Um dia depois de atingir novo recorde, o principal indicador da B3 passou por forte correção nesta quarta-feira (4) e encerrou o pregão com queda de 2,14%, aos 181.708 pontos. O movimento foi puxado por ações de bancos e reflexo da realização de lucros, além do ambiente negativo nas bolsas norte-americanas.
Moeda norte-americana se mantém
Apesar da pressão externa, o dólar comercial fechou praticamente inalterado, vendido a R$ 5,25 — mesmo valor registrado na terça-feira (3). Pela manhã, a cotação chegou a recuar até R$ 5,21, mas retomou a estabilidade no período da tarde. No acumulado de 2026, a divisa soma depreciação de 4,38%.
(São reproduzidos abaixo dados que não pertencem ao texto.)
(** [dfs(source)] gives nothing for an absent key.  Otherwise it lists,
    without repetition and beginning with [source], the keys of the
    vertices that can be reached from it along edges. *)
Theorem dfs_from_reachable (g : Graph) (s : Z) :
  wf g →
  match findVertex s g with
  | None => dfs_from s g = Some ([], g)
  | Some v =>
      ∃ res g' resp,
        dfs_from s g = Some (res, g') ∧ res = key_of g <$> resp ∧
        NoDup res ∧ NoDup resp ∧ head res = Some s ∧
        (∀ p, p ∈ resp ↔ reachable (succs g) v p) ∧
        structure g' = structure g
  end.
Proof.
  intros Hwf. destruct (findVertex s g) as [v|] eqn:Hf.
  2:{ unfold dfs_from. by rewrite Hf. }
  destruct (wf_findVertex_Some g s v Hwf Hf) as (Hv & vv & Hvv & Hk).
  destruct (dfs_from_visits g s v Hwf Hf) as (g' & l & Hrun & Hnd & Hin & Hreach & Hstr).
  exists (key_of g <$> v :: l), g', (v :: l). split; [done|]. split; [done|].
  split; [by apply NoDup_keys_of|]. split; [done|]. split; [|done].
  simpl. by rewrite (key_of_lookup _ _ _ Hvv), Hk.
Qed.

Lemma dfs_from_reachable_witness :
  ∃ res g' resp,
    dfs_from 2 sample_graph = Some (res, g') ∧ res = key_of sample_graph <$> resp ∧
    NoDup res ∧ NoDup resp ∧ head res = Some 2%Z ∧
    (∀ p, p ∈ resp ↔ reachable (succs sample_graph) 2%positive p) ∧
    structure g' = structure sample_graph.
Proof. exact (dfs_from_reachable sample_graph 2 sample_graph_wf). Defined.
Commodities sustentam emergentes
A valorização das commodities internacionais ajudou a conter a saída de capitais de países emergentes. O barril do petróleo Brent avançou pouco mais de 3%, impulsionado pelos impasses nas negociações entre Estados Unidos e Irã.
Influência externa
No exterior, as bolsas norte-americanas recuaram em meio a temores de uma possível bolha em empresas de inteligência artificial. Além disso, dados do setor de serviços nos Estados Unidos indicaram queda de atividade menor do que o previsto, reduzindo as expectativas de que o Federal Reserve corte juros na reunião de março.